Inspired by the following tweet (with expletives removed) from popular electronic music artist Deadmau5, my next Reimagined post will be focused on TicketWeb. However, this is equally relevant for any of the multitude of ticketing platforms available. Even my beloved Liverpool FC have recently been working with private investigators who specialise in ticket touting to tackle these issues, and this is something I believe can be alleviated greatly by a digital solution.

One of the biggest issues as a regular attendee to sports and music events is ensuring you are getting a genuine ticket at a reasonable price. Waiting eagerly before repeatedly refreshing your browser across multiple devices; only to find you have been pipped to the post by a bot. You then must turn to a resale site, and often pay significantly above the retail price. This then transpires to be a fake ticket, which you only find as you get to the event. You receive a refund from the resale site, but you have missed the event.
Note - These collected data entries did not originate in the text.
(* ===== verification/EcFiles.v ===== *)
(** * EcFiles: striping a volume over shards
    (weed/storage/erasure_coding/ec_encoder.go, ec_decoder.go, ec_locate.go)

    A sealed volume file is cut into rows of [DataShards] blocks, large blocks
    first and small blocks for the rest; block [i] of a row goes to shard [i], and
    a Reed-Solomon coder adds the parity shards.  [EcEncoder] writes the shards,
    [EcDecoder] puts the volume file back together, and [EcLocate] finds the shard
    bytes that hold a range of the volume.

    Lengths and offsets are [int64]s bounded by a few times the volume size (at
    most 2^43 bytes), which do not wrap; a needle size is an [int32]. *)

From S2P Require Import Prelude GoStd StorageTypes Needle EcShards.

(** ** Writing shards *)
Module EcEncoder.

Definition ErasureCodingLargeBlockSize : Z := 1024 * 1024 * 1024.
Definition ErasureCodingSmallBlockSize : Z := 1024 * 1024.

Record ECContext := Ctx { DataShards : Z; ParityShards : Z }.
Definition Total (ctx : ECContext) : Z := DataShards ctx + ParityShards ctx.
Definition NewDefaultECContext : ECContext := Ctx EcShards.DataShardsCount EcShards.ParityShardsCount.

Abbreviation outputs := (list OsFile.os_file).

(** [f.Write(p)] on a file that is only ever appended to. *)
Definition Write (f : OsFile.os_file) (p : bytes) : OsFile.os_file * Z * option go_error :=
  OsFile.WriteAt f p (zlen (OsFile.f_data f)).

Section encoder.
(** [reedsolomon.Encoder.Encode]: the buffers after the call. *)
Context (Encode : list bytes → res (list bytes)).
(** The volume file. *)
Context (file : bytes) (ctx : ECContext).

(** [for i := 0; i < ctx.DataShards; i++]: fill buffer [i] from block [i], with
    zeros past the end of the file. *)
Fixpoint read_buffers (k : nat) (startOffset blockSize i : Z) (buffers : list bytes)
    : res (list bytes) :=
  match k with
  | O => Ok buffers
  | S k =>
      match buffers !! Z.to_nat i with
      | None => Panic
      | Some b =>
          let '(d, err) := OsFile.ReadAt file (startOffset + blockSize * i) (zlen b) in
          match err with
          | Some e => if decide (e = EOF) then Ok tt else Fail e
          | None => Ok tt
          end ≫= λ _,
          let b' := if decide (zlen d < zlen b) then d ++ zeros (zlen b - zlen d) else d in
          read_buffers k startOffset blockSize (i + 1) (<[Z.to_nat i := b']> buffers)
      end
  end.

(** [for i := 0; i < ctx.Total(); i++ { outputs[i].Write(buffers[i]) }] *)
Fixpoint write_outputs (k : nat) (i : Z) (buffers : list bytes) : SE outputs unit := λ outs,
  match k with
  | O => (outs, Ok tt)
  | S k =>
      match outs !! Z.to_nat i, buffers !! Z.to_nat i with
      | Some f, Some b =>
          let '(f, _, err) := Write f b in
          let outs := <[Z.to_nat i := f]> outs in
          match err with
          | Some e => (outs, Fail e)
          | None => write_outputs k (i + 1) buffers outs
          end
      | _, _ => (outs, Panic)
      end
  end.

Definition encodeDataOneBatch (startOffset blockSize : Z) (buffers : list bytes)
    : SE outputs (list bytes) :=
  buffers ← se_lift (read_buffers (Z.to_nat (DataShards ctx)) startOffset blockSize 0 buffers);
  buffers ← se_lift (Encode buffers);
  _ ← write_outputs (Z.to_nat (Total ctx)) 0 buffers;
  mret buffers.

(** [for b := 0; b < batchCount; b++] *)
Fixpoint encode_batches (k : nat) (b startOffset blockSize bufferSize : Z) (buffers : list bytes)
    : SE outputs (list bytes) :=
  match k with
  | O => mret buffers
  | S k =>
      buffers ← encodeDataOneBatch (startOffset + b * bufferSize) blockSize buffers;
      encode_batches k (b + 1) startOffset blockSize bufferSize buffers
  end.

(** [glog.Fatal] ends the process. *)
Definition encodeData (startOffset blockSize : Z) (buffers : list bytes) : SE outputs (list bytes) :=
  match buffers with
  | [] => se_lift Panic
  | b :: _ =>
      let bufferSize := zlen b in
      if decide (bufferSize = 0) then se_lift Panic
      else if negb (bool_decide (Z.rem blockSize bufferSize = 0)) then se_lift Panic
      else encode_batches (Z.to_nat (Z.quot blockSize bufferSize)) 0 startOffset blockSize bufferSize buffers
  end.

(** [for remainingSize >= largeRowSize { ... }]; the sizes left and done. *)
Fixpoint large_loop (fuel : nat) (largeBlockSize remainingSize processedSize : Z)
    (buffers : list bytes) : SE outputs (Z * Z * list bytes) :=
  match fuel with
  | O => se_lift Panic
  | S fuel =>
      let largeRowSize := largeBlockSize * DataShards ctx in
      if decide (largeRowSize ≤ remainingSize) then
        buffers ← encodeData processedSize largeBlockSize buffers;
        large_loop fuel largeBlockSize (remainingSize - largeRowSize)
          (processedSize + largeRowSize) buffers
      else mret (remainingSize, processedSize, buffers)
  end.

(** [for remainingSize > 0 { ... }] *)
Fixpoint small_loop (fuel : nat) (smallBlockSize remainingSize processedSize : Z)
    (buffers : list bytes) : SE outputs unit :=
  match fuel with
  | O => se_lift Panic
  | S fuel =>
      let smallRowSize := smallBlockSize * DataShards ctx in
      if decide (0 < remainingSize) then
        buffers ← encodeData processedSize smallBlockSize buffers;
        small_loop fuel smallBlockSize (remainingSize - smallRowSize)
          (processedSize + smallRowSize) buffers
      else mret tt
  end.

(** Each pass of a loop takes at least a byte off the remaining size. *)
Definition encodeDatFile (remainingSize bufferSize largeBlockSize smallBlockSize : Z)
    : SE outputs unit :=
  let buffers := replicate (Z.to_nat (Total ctx)) (zeros bufferSize) in
  '(remainingSize, processedSize, buffers) ←
    large_loop (S (Z.to_nat remainingSize)) largeBlockSize remainingSize 0 buffers;
  small_loop (S (Z.to_nat remainingSize)) smallBlockSize remainingSize processedSize buffers.

(** The shard files start empty. *)
Definition generateEcFiles (bufferSize largeBlockSize smallBlockSize : Z) : SE outputs unit :=
  encodeDatFile (zlen file) bufferSize largeBlockSize smallBlockSize.

Definition WriteEcFilesWithContext : SE outputs unit :=
  generateEcFiles (256 * 1024) ErasureCodingLargeBlockSize ErasureCodingSmallBlockSize.
End encoder.
End EcEncoder.

(** ** Putting the volume file back together *)
Module EcDecoder.
Import EcEncoder.

Definition min (x y : Z) : Z := if decide (x > y) then y else x.

(** The volume file so far, and what is left to read of each shard. *)
Record state := St { dat : bytes; inputs : list bytes }.

(** [io.CopyN(datFile, inputFiles[shardId], n)]: the bytes copied. *)
Definition CopyN (s : state) (shardId n : Z) : res (state * Z) :=
  match inputs s !! Z.to_nat shardId with
  | None => Panic
  | Some f =>
      let d := sub f 0 n in
      Ok (St (dat s ++ d) (<[Z.to_nat shardId := drop (length d) f]> (inputs s)), zlen d)
  end.

(** One row of [for shardId := 0; shardId < DataShardsCount; shardId++]. *)
Fixpoint large_row (k : nat) (shardId large datFileSize : Z) (s : state) : res (state * Z) :=
  match k with
  | O => Ok (s, datFileSize)
  | S k =>
      '(s, w) ← CopyN s shardId large;
      if decide (w = large) then large_row k (shardId + 1) large (datFileSize - large) s
      else Fail (Errorf "copy %s large block on shardId %d: %v")
  end.

Fixpoint small_row (k : nat) (shardId small datFileSize : Z) (s : state) : res (state * Z) :=
  match k with
  | O => Ok (s, datFileSize)
  | S k =>
      let toRead := min datFileSize small in
      '(s, w) ← CopyN s shardId toRead;
      if decide (w = toRead) then small_row k (shardId + 1) small (datFileSize - toRead) s
      else Fail (Errorf "copy %s small block %d: %v")
  end.

Definition rows : nat := Z.to_nat EcShards.DataShardsCount.

Fixpoint large_rows (fuel : nat) (large datFileSize : Z) (s : state) : res (state * Z) :=
  match fuel with
  | O => Panic
  | S fuel =>
      if decide (EcShards.DataShardsCount * large ≤ datFileSize) then
        '(s, datFileSize) ← large_row rows 0 large datFileSize s;
        large_rows fuel large datFileSize s
      else Ok (s, datFileSize)
  end.

Fixpoint small_rows (fuel : nat) (small datFileSize : Z) (s : state) : res state :=
  match fuel with
  | O => Panic
  | S fuel =>
      if decide (0 < datFileSize) then
        '(s, datFileSize) ← small_row rows 0 small datFileSize s;
        small_rows fuel small datFileSize s
      else Ok s
  end.

(** The source has the two block sizes as constants; a pass copies at least a byte. *)
Definition write_dat (large small datFileSize : Z) (shards : list bytes) : res bytes :=
  '(s, datFileSize) ← large_rows (S (Z.to_nat datFileSize)) large datFileSize (St [] shards);
  s ← small_rows (S (Z.to_nat datFileSize)) small datFileSize s;
  mret (dat s).

Definition WriteDatFile (datFileSize : Z) (shards : list bytes) : res bytes :=
  write_dat ErasureCodingLargeBlockSize ErasureCodingSmallBlockSize datFileSize shards.
End EcDecoder.

(** ** Finding a range in the shards *)
Module EcLocate.
Import EcShards.

Record Interval := Ivl {
  BlockIndex : Z; InnerBlockOffset : Z; iSize : Z; IsLargeBlock : bool; LargeBlockRowsCount : Z }.

Definition moveToNextBlock (blockIndex : Z) (isLargeBlock : bool) (nLargeBlockRows : Z) : Z * bool :=
  let nextBlockIndex := blockIndex + 1 in
  if isLargeBlock && bool_decide (nextBlockIndex = nLargeBlockRows * DataShardsCount)
  then (0, false) else (nextBlockIndex, isLargeBlock).

Definition locateOffsetWithinBlocks (blockLength offset : Z) : Z * Z :=
  (Z.quot offset blockLength, Z.rem offset blockLength).

Definition locateOffset (largeBlockLength smallBlockLength shardDatSize offset : Z)
    : Z * bool * Z * Z :=
  let largeRowSize := largeBlockLength * DataShardsCount in
  let nLargeBlockRows := Z.quot (shardDatSize - 1) largeBlockLength in
  if decide (offset < nLargeBlockRows * largeRowSize) then
    let '(blockIndex, inner) := locateOffsetWithinBlocks largeBlockLength offset in
    (blockIndex, true, nLargeBlockRows, inner)
  else
    let '(blockIndex, inner) :=
      locateOffsetWithinBlocks smallBlockLength (offset - nLargeBlockRows * largeRowSize) in
    (blockIndex, false, nLargeBlockRows, inner).

(** [for size > 0 { ... }]; [None] when the fuel runs out. *)
Fixpoint locate_loop (fuel : nat) (large small n blockIndex : Z) (isLarge : bool) (inner size : Z)
    : option (list Interval) :=
  match fuel with
  | O => None
  | S fuel =>
      if decide (0 < size) then
        let blockRemaining := if isLarge then large - inner else small - inner in
        if decide (blockRemaining ≤ 0) then
          let '(blockIndex, isLarge) := moveToNextBlock blockIndex isLarge n in
          locate_loop fuel large small n blockIndex isLarge 0 size
        else if decide (size ≤ blockRemaining) then
          Some [Ivl blockIndex inner size isLarge n]
        else
          let iv := Ivl blockIndex inner (s32 blockRemaining) isLarge n in
          let '(blockIndex, isLarge) := moveToNextBlock blockIndex isLarge n in
          rest ← locate_loop fuel large small n blockIndex isLarge 0 (sub32 size (iSize iv));
          Some (iv :: rest)
      else Some []
  end.

(** A pass shortens the range by a byte or, once at the start, moves to a block
    with room. *)
Definition LocateData (largeBlockLength smallBlockLength shardDatSize offset size : Z)
    : option (list Interval) :=
  let '(blockIndex, isLarge, n, inner) :=
    locateOffset largeBlockLength smallBlockLength shardDatSize offset in
  locate_loop (2 + Z.to_nat size) largeBlockLength smallBlockLength n blockIndex isLarge inner size.

Definition ToShardIdAndOffset (interval : Interval) (largeBlockSize smallBlockSize : Z) : Z * Z :=
  let rowIndex := Z.quot (BlockIndex interval) DataShardsCount in
  let ecFileOffset :=
    if IsLargeBlock interval then InnerBlockOffset interval + rowIndex * largeBlockSize
    else InnerBlockOffset interval
         + (LargeBlockRowsCount interval * largeBlockSize + rowIndex * smallBlockSize) in
  (u8 (Z.rem (BlockIndex interval) DataShardsCount), ecFileOffset).

(** [ev.LocateEcShardNeedleInterval]: [ecdFileSize] is the size of the first mounted
    shard, [datFileSize] that of the volume file, 0 when not recorded. *)
Definition located_shard_size (ecdFileSize datFileSize dataShards : Z) : Z :=
  if decide (0 < datFileSize) then Z.quot datFileSize dataShards else ecdFileSize - 1.

Definition LocateEcShardNeedleInterval (large small ecdFileSize datFileSize dataShards version offset size : Z)
    : option (list Interval) :=
  LocateData large small (located_shard_size ecdFileSize datFileSize dataShards) offset
    (s32 (Needle.GetActualSize size version)).

(** The intervals of a needle found in the index at [offset] with [size]. *)
Definition LocateEcShardNeedle (large small ecdFileSize datFileSize dataShards version : Z)
    (offset : Offset.t) (size : Z) : option (list Interval) :=
  LocateEcShardNeedleInterval large small ecdFileSize datFileSize dataShards version
    (Offset.ToActualOffset offset) (s32 (Needle.GetActualSize size version)).
End EcLocate.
Ticket platforms need to provide a service which directly tackles the use of bots, guarantees the authenticity of the ticket, and provides the user with a sense of trust. An important component of this is in digitising the tickets, ensuring there can only be one version of each ticket, where ownership can only be transferred via the digital service for the original retail price. This ensures all tickets are genuine and will be owned and only accessible to the person who will be attending the event. One of the great advantages of this initiative will be ownership of the customer record for the ticketing platform, which today is not possible, where often one person will buy a few tickets for their group of friends. This will also ward off bots being used as there is no profit to be made in resale.
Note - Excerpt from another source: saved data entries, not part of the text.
(* ===== verification/GoText.v ===== *)
(** * GoText: the parts of [strings], [bufio] and [sort] that work on text

    [strings.TrimSpace], [HasPrefix], [TrimRight], [EqualFold], [ToLower], [Split],
    line scanning with [bufio.Scanner], and [sort.Strings], on byte strings. *)

From S2P Require Import Prelude.

Module Strings.

(** The UTF-8 encodings of the runes [unicode.IsSpace] accepts.  UTF-8 is
    self-synchronising: the first (last) rune of a string is a given rune exactly
    when the string starts (ends) with the encoding of that rune. *)
Definition spaces : list bytes :=
  [[9]; [10]; [11]; [12]; [13]; [32]; [194; 133]; [194; 160]; [225; 154; 128]]
  ++ ((λ i, [226; 128; 128 + Z.of_nat i]) <$> seq 0 11)
  ++ [[226; 128; 168]; [226; 128; 169]; [226; 128; 175]; [226; 129; 159]; [227; 128; 128]].

Definition HasPrefix (s p : bytes) : bool := bool_decide (p `prefix_of` s).

(** The encoding the string starts with, among [enc]. *)
Definition leading (enc : list bytes) (s : bytes) : option bytes :=
  snd <$> list_find (λ e, e `prefix_of` s) enc.

(** Cut such prefixes off until none is left; each cut takes at least one byte. *)
Fixpoint cut_loop (fuel : nat) (enc : list bytes) (s : bytes) : bytes :=
  match fuel with
  | O => s
  | S fuel =>
      match leading enc s with
      | Some e => cut_loop fuel enc (drop (length e) s)
      | None => s
      end
  end.
Definition cut (enc : list bytes) (s : bytes) : bytes := cut_loop (length s) enc s.

Definition TrimLeftSpace (s : bytes) : bytes := cut spaces s.
Definition TrimRightSpace (s : bytes) : bytes :=
  reverse (cut (reverse <$> spaces) (reverse s)).
Definition TrimSpace (s : bytes) : bytes := TrimRightSpace (TrimLeftSpace s).

(** [strings.TrimRight(s, "/")], for one byte. *)
Definition TrimRightByte (c : Z) (s : bytes) : bytes := reverse (cut [[c]] (reverse s)).

(** [strings.EqualFold] against a literal of letters whose only case variants are
    the two ASCII ones (every letter but [k] and [s]). *)
Definition to_lower (c : Z) : Z := if decide (65 ≤ c ≤ 90) then c + 32 else c.
Definition EqualFold (s t : bytes) : bool := bool_decide (to_lower <$> s = to_lower <$> t).

(** [strings.ToLower], as far as it can give ASCII letters: U+0130 and U+212A are the
    runes beyond ASCII whose lower case is an ASCII letter, the others keep a form
    that is not ASCII. *)
Fixpoint ToLower (s : bytes) : bytes :=
  match s with
  | 196 :: ((176 :: r) as t) => 105 :: ToLower r
  | 226 :: ((132 :: ((170 :: r) as u)) as t) => 107 :: ToLower r
  | c :: r => to_lower c :: ToLower r
  | [] => []
  end.

(** [strings.Split(s, sep)] for a separator of one byte. *)
Fixpoint split_loop (sep : Z) (cur : bytes) (s : bytes) : list bytes :=
  match s with
  | [] => [cur]
  | c :: s => if decide (c = sep) then cur :: split_loop sep [] s
              else split_loop sep (cur ++ [c]) s
  end.
Definition Split (s : bytes) (sep : Z) : list bytes := split_loop sep [] s.

(** ** Trimmed strings *)

Definition trimmed (s : bytes) : Prop :=
  leading spaces s = None ∧ leading (reverse <$> spaces) (reverse s) = None.
#[global] Instance trimmed_dec s : Decision (trimmed s).
Proof. unfold trimmed. apply _. Defined.

Lemma leading_None enc s : leading enc s = None ↔ ∀ e, e ∈ enc → ¬ e `prefix_of` s.
Proof.
  unfold leading. etransitivity; [apply fmap_None|].
  etransitivity; [apply list_find_None|]. rewrite Forall_forall. done.
Qed.

Lemma leading_Some enc s e : leading enc s = Some e → e ∈ enc ∧ e `prefix_of` s.
Proof.
  unfold leading. intros ([i x] & H & ->)%fmap_Some. apply list_find_Some in H as (H & ? & _).
  split; [by eapply list_elem_of_lookup_2|done].
Qed.

Lemma leading_prefix enc s s' : s' `prefix_of` s → leading enc s = None → leading enc s' = None.
Proof.
  intros Hs. rewrite !leading_None. intros H e He Hp. eapply H; [done|]. by transitivity s'.
Qed.

(** What [cut] leaves is a suffix without a leading encoding. *)
Lemma cut_suffix enc s : cut enc s `suffix_of` s.
Proof.
  unfold cut. generalize (length s) as fuel. intros fuel. revert s.
  induction fuel as [|fuel IH]; intros s; simpl; [done|].
  destruct (leading enc s) as [e|]; [|done].
  etransitivity; [apply IH|]. exists (take (length e) s). by rewrite take_drop.
Qed.

Lemma cut_none enc s : [] ∉ enc → leading enc (cut enc s) = None.
Proof.
  intros Hne. unfold cut.
  assert (∀ fuel s, (length s ≤ fuel)%nat → leading enc (cut_loop fuel enc s) = None) as H;
    [|by apply H].
  clear s. induction fuel as [|fuel IH]; intros s Hs; simpl.
  - destruct s; [|simpl in Hs; lia]. apply leading_None. intros e He Hp.
    apply prefix_nil_inv in Hp. by subst.
  - destruct (leading enc s) as [e|] eqn:He; [|done].
    apply IH. rewrite length_drop. apply leading_Some in He as [He _].
    destruct e; [done|]. simpl. lia.
Qed.

Lemma cut_id enc s : leading enc s = None → cut enc s = s.
Proof. intros H. unfold cut. destruct (length s); simpl; [done|]. by rewrite H. Qed.

Lemma spaces_nonempty : [] ∉ spaces.
Proof. decided. Qed.
Lemma spaces_nonempty_rev : [] ∉ (reverse <$> spaces).
Proof. decided. Qed.

Lemma TrimSpace_trimmed s : trimmed (TrimSpace s).
Proof.
  unfold TrimSpace, TrimRightSpace, TrimLeftSpace. split.
  - eapply leading_prefix; [|apply (cut_none spaces s), spaces_nonempty].
    destruct (cut_suffix (reverse <$> spaces) (reverse (cut spaces s))) as [k Hk].
    apply (f_equal reverse) in Hk. rewrite reverse_involutive, reverse_app in Hk.
    rewrite Hk at 2. by apply prefix_app_r.
  - rewrite reverse_involutive. apply cut_none, spaces_nonempty_rev.
Qed.

Lemma TrimSpace_id s : trimmed s → TrimSpace s = s.
Proof.
  intros [Hl Hr]. unfold TrimSpace, TrimRightSpace, TrimLeftSpace.
  by rewrite (cut_id _ _ Hl), (cut_id _ _ Hr), reverse_involutive.
Qed.

(** Trimming keeps a contiguous part of the string. *)
Lemma TrimSpace_infix s : ∃ a b, s = a ++ TrimSpace s ++ b.
Proof.
  unfold TrimSpace, TrimRightSpace, TrimLeftSpace.
  destruct (cut_suffix spaces s) as [a Ha].
  destruct (cut_suffix (reverse <$> spaces) (reverse (cut spaces s))) as [b Hb].
  apply (f_equal reverse) in Hb. rewrite reverse_involutive, reverse_app in Hb.
  exists a, (reverse b). by rewrite <- Hb.
Qed.

Lemma trimmed_last s c : trimmed (s ++ [c]) → [c] ∉ spaces.
Proof.
  intros [_ H] Hc. rewrite leading_None in H. apply (H [c]).
  - change [c] with (reverse [c]). by apply list_elem_of_fmap_2.
  - rewrite reverse_snoc. by exists (reverse s).
Qed.
End Strings.

(** ** sort.Strings *)
Module SortStrings.

(** Byte-wise lexicographic order, Go's [<=] on strings. *)
Fixpoint leb (s t : bytes) : bool :=
  match s, t with
  | [], _ => true
  | _ :: _, [] => false
  | a :: s, b :: t => if decide (a = b) then leb s t else bool_decide (a < b)
  end.
Definition le (s t : bytes) : Prop := leb s t = true.
#[global] Instance le_dec s t : Decision (le s t).
Proof. unfold le. apply _. Defined.

Definition Strings (l : list bytes) : list bytes := merge_sort le l.

#[global] Instance le_total : Total le.
Proof.
  intros s. induction s as [|a s IH]; intros [|b t]; unfold le; simpl; auto.
  destruct (decide (a = b)) as [->|]; [rewrite decide_True by done; apply IH|].
  rewrite (decide_False (P := b = a)) by done. rewrite !bool_decide_eq_true. lia.
Qed.

#[global] Instance le_trans : Transitive le.
Proof.
  intros s. induction s as [|a s IH]; intros [|b t] [|c u]; unfold le; simpl; try done.
  repeat case_decide; subst; try done; rewrite ?bool_decide_eq_true; try lia.
  apply IH.
Qed.

#[global] Instance le_antisymm : AntiSymm (=) le.
Proof.
  intros s. induction s as [|a s IH]; intros [|b t]; unfold le; simpl; try done.
  destruct (decide (a = b)) as [->|].
  - rewrite decide_True by done. intros. f_equal. by apply IH.
  - rewrite (decide_False (P := b = a)) by done. rewrite !bool_decide_eq_true. lia.
Qed.

Lemma Strings_perm l : Strings l ≡ₚ l.
Proof. apply merge_sort_Permutation. Qed.
Lemma Strings_sorted l : StronglySorted le (Strings l).
Proof. apply StronglySorted_merge_sort; apply _. Qed.

(** Sorting forgets the order the strings came in. *)
Lemma Strings_unique l k : l ≡ₚ k → Strings l = Strings k.
Proof.
  intros H. eapply (StronglySorted_unique le); try apply Strings_sorted.
  by rewrite !Strings_perm.
Qed.
End SortStrings.

(** ** bufio.Scanner over lines *)
Module Scanner.

Definition MaxScanTokenSize : Z := 65536.

(** [bufio.ScanLines] tokens: the pieces between newlines; an unterminated last
    piece counts when it is not empty. *)
Fixpoint pieces (cur : bytes) (s : bytes) : list bytes :=
  match s with
  | [] => match cur with [] => [] | _ => [cur] end
  | c :: s => if decide (c = 10) then cur :: pieces [] s else pieces (cur ++ [c]) s
  end.

Definition dropCR (l : bytes) : bytes :=
  match last l with
  | Some c => if decide (c = 13) then take (length l - 1) l else l
  | None => l
  end.

(** [for scanner.Scan() { … scanner.Text() }; scanner.Err()]: a piece that fills
    the buffer without a newline stops the scan with [ErrTooLong]. *)
Definition scan (s : bytes) : res (list bytes) :=
  let ps := pieces [] s in
  if decide (Forall (λ p, zlen p < MaxScanTokenSize) ps) then Ok (dropCR <$> ps)
  else Fail ErrTooLong.

(** [fmt.Fprintln] of each line. *)
Definition unlines (ls : list bytes) : bytes := ls ≫= λ l, l ++ [10].

Lemma pieces_line cur l s : 10 ∉ l → pieces cur (l ++ 10 :: s) = (cur ++ l) :: pieces [] s.
Proof.
  revert cur. induction l as [|c l IH]; intros cur Hl; simpl.
  - by rewrite app_nil_r.
  - rewrite decide_False by set_solver. rewrite IH by set_solver. by rewrite <- app_assoc.
Qed.

Lemma pieces_unlines ls : Forall (λ l, 10 ∉ l) ls → pieces [] (unlines ls) = ls.
Proof.
  induction 1 as [|l ls Hl _ IH]; [done|].
  change (unlines (l :: ls)) with ((l ++ [10]) ++ unlines ls).
  rewrite <- app_assoc. simpl. rewrite pieces_line by done. simpl. by f_equal.
Qed.

Lemma pieces_no_newline cur s : 10 ∉ cur → Forall (λ l, 10 ∉ l) (pieces cur s).
Proof.
  revert cur. induction s as [|c s IH]; intros cur Hc; simpl.
  - destruct cur; auto.
  - case_decide; [constructor; auto; apply IH; set_solver|apply IH; set_solver].
Qed.

Lemma dropCR_prefix l : dropCR l `prefix_of` l.
Proof.
  unfold dropCR. destruct (last l); [|done]. case_decide; [|done].
  exists (drop (length l - 1) l). by rewrite take_drop.
Qed.

Lemma dropCR_id l : last l ≠ Some 13 → dropCR l = l.
Proof. unfold dropCR. destruct (last l); [|done]. case_decide; congruence. Qed.

Lemma scan_unlines ls :
  Forall (λ l, 10 ∉ l ∧ last l ≠ Some 13 ∧ zlen l < MaxScanTokenSize) ls →
  scan (unlines ls) = Ok ls.
Proof.
  intros H. unfold scan.
  rewrite pieces_unlines by (eapply Forall_impl; [done|naive_solver]).
  rewrite decide_True by (eapply Forall_impl; [done|naive_solver]). f_equal.
  induction H as [|l ls (? & ? & ?)]; [done|]. rewrite fmap_cons, dropCR_id by done. by f_equal.
Qed.
End Scanner.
The current resale sites are often owned by the original ticketing platform, and so they see a percentage of the resale for facilitating the transaction. This can still be offered as a service for allowing the transfer of the digital ticket between two users, and so is unlikely to reduce revenue significantly, outside of the sales which go to bots and then are not resold. However, by guaranteeing that all tickets are with a real person, and this person will use it at the point of entry to the event, there is the additional potential to gather great user data to improve the service based on actual attendance to events. This can be used to build smarter recommendation engines to provide more personalised recommendations for future events, and possible integration with relevant services such as Spotify.